主人の弟が新大久保の一軒家を整理して、新宿の超高層マンションに移る時、譲り受けた骨董品の中に一本の掛け軸が有りました。「訥郎」のサインがある「八重桜」の日本画です。表装も筥も大変立派な物で、さぞかし名のある人の作品であろう、と思っていました。

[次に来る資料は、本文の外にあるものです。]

(** When the check admits, the reported count is the stored one and is
    one more than the window stood at. *)
Lemma check_window_admit quota key p_now tbl c tbl' :
  check_window quota key p_now tbl = SqlOk (Some c, tbl') ->
  c = current_count key tbl + 1
  /\ select_request_count key tbl' = Some c
  /\ forall key', key' <> key -> tbl' !! key' = tbl !! key'.
Proof.
  unfold check_window, upsert_unconditional, upsert_below_quota,
    current_count, select_request_count, int4_succ.
  intros Hc. destruct (tbl !! key) as [r|] eqn:Hr; simpl.
  - assert (Hgen : (if request_count r + 1 <=? int4_max
                    then SqlOk (Some (request_count r + 1),
                                <[key := {| request_count := request_count r + 1;
                                            usage_updated_at := p_now |}]> tbl)
                    else SqlRaise "integer out of range") = SqlOk (Some c, tbl')).
    { destruct quota as [q|]; simpl in Hc.
      - destruct (request_count r <? q); [| discriminate].
        destruct (request_count r + 1 <=? int4_max); simpl in Hc; [exact Hc | discriminate].
      - destruct (request_count r + 1 <=? int4_max); simpl in Hc; [exact Hc | discriminate]. }
    destruct (request_count r + 1 <=? int4_max); [| discriminate].
    injection Hgen as <- <-. rewrite lookup_insert_eq. simpl.
    repeat split; try reflexivity.
    intros key' Hne. by rewrite lookup_insert_ne.
  - assert (Hgen : SqlOk (Some 1, <[key := {| request_count := 1;
                                              usage_updated_at := p_now |}]> tbl)
                   = SqlOk (Some c, tbl')).
    { destruct quota; exact Hc. }
    injection Hgen as <- <-. rewrite lookup_insert_eq. simpl.
    repeat split; try reflexivity.
    intros key' Hne. by rewrite lookup_insert_ne.
Qed.

(** When the check denies, nothing is written, the quota is finite and
    the row already stands at or above it. *)
Lemma check_window_deny quota key p_now tbl tbl' :
  check_window quota key p_now tbl = SqlOk (None, tbl') ->
  tbl' = tbl
  /\ exists q r, quota = Some q /\ tbl !! key = Some r /\ q <= request_count r.
Proof.
  unfold check_window, upsert_unconditional, upsert_below_quota, int4_succ.
  intros Hc. destruct (tbl !! key) as [r|] eqn:Hr.
  - destruct quota as [q|]; simpl in Hc.
    + destruct (Z.ltb_spec (request_count r) q).
      * destruct (request_count r + 1 <=? int4_max); simpl in Hc; discriminate.
      * injection Hc as <-. split; [reflexivity |]. exists q, r. auto.
    + destruct (request_count r + 1 <=? int4_max); simpl in Hc; discriminate.
  - destruct quota; discriminate.
Qed.

(** [n] calls on a window that already has a row within a finite quota:
    exactly the remaining capacity is admitted and the count stops at the
    quota. *)
Lemma window_calls_present q key p_now n :
  forall tbl r,
    tbl !! key = Some r -> request_count r <= q -> q <= int4_max ->
    fst (window_calls (Some q) key p_now n tbl)
      = Nat.min n (Z.to_nat (q - request_count r))
    /\ current_count key (snd (window_calls (Some q) key p_now n tbl))
      = Z.min q (request_count r + Z.of_nat n).
Proof.
  induction n as [|n IH]; intros tbl r Hr Hle Hq.
  - simpl. unfold current_count, select_request_count. rewrite Hr. simpl. lia.
  - cbn [window_calls check_window].
    destruct (Z.lt_ge_cases (request_count r) q) as [Hlt|Hge].
    + rewrite (upsert_below_quota_incr q key p_now tbl r Hr Hlt Hq).
      set (r' := {| request_count := request_count r + 1; usage_updated_at := p_now |}).
      destruct (IH (<[key := r']> tbl) r') as [IHa IHc];
        [apply lookup_insert_eq | simpl; lia | exact Hq |].
      destruct (window_calls (Some q) key p_now n (<[key := r']> tbl)) as [a t].
      subst r'. cbn [fst snd request_count] in *. subst a. rewrite IHc. lia.
    + rewrite (upsert_below_quota_full q key p_now tbl r Hr Hge).
      destruct (IH tbl r Hr Hle Hq) as [IHa IHc].
      rewrite IHa, IHc. lia.
Qed.

(** [n] calls on a fresh window with a positive finite quota [q]: exactly
    [min n q] are admitted and the count never passes [q]. *)
Lemma window_calls_fresh q key p_now n tbl :
  tbl !! key = None -> 1 <= q -> q <= int4_max ->
  fst (window_calls (Some q) key p_now n tbl) = Nat.min n (Z.to_nat q)
  /\ current_count key (snd (window_calls (Some q) key p_now n tbl))
    = Z.min q (Z.of_nat n).
Proof.
  intros Hnone Hpos Hq. destruct n as [|n].
  - simpl. unfold current_count, select_request_count. rewrite Hnone. simpl. lia.
  - cbn [window_calls]. rewrite (check_window_fresh _ _ _ _ Hnone).
    set (r' := {| request_count := 1; usage_updated_at := p_now |}).
    destruct (window_calls_present q key p_now n (<[key := r']> tbl) r')
      as [Ha Hc]; [apply lookup_insert_eq | simpl; lia | exact Hq |].
    destruct (window_calls (Some q) key p_now n (<[key := r']> tbl)) as [a t].
    subst r'. cbn [fst snd request_count] in *. subst a. rewrite Hc. lia.
Qed.

(** With quota 0 the row-creating call is still admitted: one call of any
    positive number gets through and the window stands at 1. *)
Lemma window_calls_zero_quota key p_now n tbl :
  tbl !! key = None ->
  fst (window_calls (Some 0) key p_now (S n) tbl) = 1%nat
  /\ current_count key (snd (window_calls (Some 0) key p_now (S n) tbl)) = 1.
Proof.
  intros Hnone. cbn [window_calls]. rewrite (check_window_fresh _ _ _ _ Hnone).
  set (r' := {| request_count := 1; usage_updated_at := p_now |}).
  assert (Hstay : forall m, window_calls (Some 0) key p_now m (<[key := r']> tbl)
                            = (0%nat, <[key := r']> tbl)).
  { induction m as [|m IHm]; [reflexivity |].
    cbn [window_calls check_window].
    rewrite (upsert_below_quota_full 0 key p_now _ r');
      [exact IHm | apply lookup_insert_eq | simpl; lia]. }
  rewrite Hstay. simpl. unfold current_count, select_request_count.
  rewrite lookup_insert_eq. split; reflexivity.
Qed.

Lemma current_count_present key tbl r :
  tbl !! key = Some r -> current_count key tbl = request_count r.
Proof. intros Hr. unfold current_count, select_request_count. by rewrite Hr. Qed.

Lemma current_count_absent key tbl :
  tbl !! key = None -> current_count key tbl = 0.
Proof. intros Hr. unfold current_count, select_request_count. by rewrite Hr. Qed.

(** One check against a positive finite quota, by the count the window
    stands at (an absent row counting as 0). *)
Lemma check_window_positive q key p_now tbl :
  1 <= q -> q <= int4_max ->
  check_window (Some q) key p_now tbl
  = if current_count key tbl <? q
    then SqlOk (Some (current_count key tbl + 1),
                <[key := {| request_count := current_count key tbl + 1;
                            usage_updated_at := p_now |}]> tbl)
    else SqlOk (None, tbl).
Proof.
  intros Hpos Hq. destruct (tbl !! key) as [r|] eqn:Hr.
  - rewrite (current_count_present key tbl r Hr). cbn [check_window].
    destruct (Z.ltb_spec (request_count r) q).
    + by apply upsert_below_quota_incr.
    + by apply (upsert_below_quota_full q _ _ _ r).
  - rewrite (current_count_absent key tbl Hr), (check_window_fresh (Some q) _ _ _ Hr).
    destruct (Z.ltb_spec 0 q); [reflexivity | lia].
Qed.

(** One check without quota, as long as the count fits an [integer]. *)
Lemma check_window_unlimited key p_now tbl :
  current_count key tbl + 1 <= int4_max ->
  check_window None key p_now tbl
  = SqlOk (Some (current_count key tbl + 1),
           <[key := {| request_count := current_count key tbl + 1;
                       usage_updated_at := p_now |}]> tbl).
Proof.
  destruct (tbl !! key) as [r|] eqn:Hr.
  - rewrite (current_count_present key tbl r Hr). intros Hfits.
    cbn [check_window]. unfold upsert_unconditional. rewrite Hr.
    rewrite int4_succ_ok by exact Hfits. reflexivity.
  - rewrite (current_count_absent key tbl Hr). intros _.
    by rewrite (check_window_fresh None _ _ _ Hr).
Qed.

平成21年10月7日、ほんしゅうを縦断した台風十八号により、正行寺の境内に高く聳えて毎年私達を楽しませてくれた八重桜の大木が途中から折れてしまい、残された僅かの幹も危険防止のため地面ぎりぎり切り取られました。この時、私は、この「八重桜」の掛け軸を思い出しお寺さんに寄進して、皆さんにも見ていただき、長く保存して頂くようお願いしました。毎年時期になりますと、床の間に掛けて下さり、私も拝見しています。その後、ご住職が調べて下さったところによると、明治36年鹿沼市に生まれた「島田訥郎」の作品であることが分かりました。早稲田大学文学部哲学科を中退、佐藤春夫に詩文を、郷倉千靱に美術を師事し、数々の功績を残し昭和58年85歳で亡くなった、日本画家でした。

今年も色鮮やかな「八重桜」に会えて幸せでした。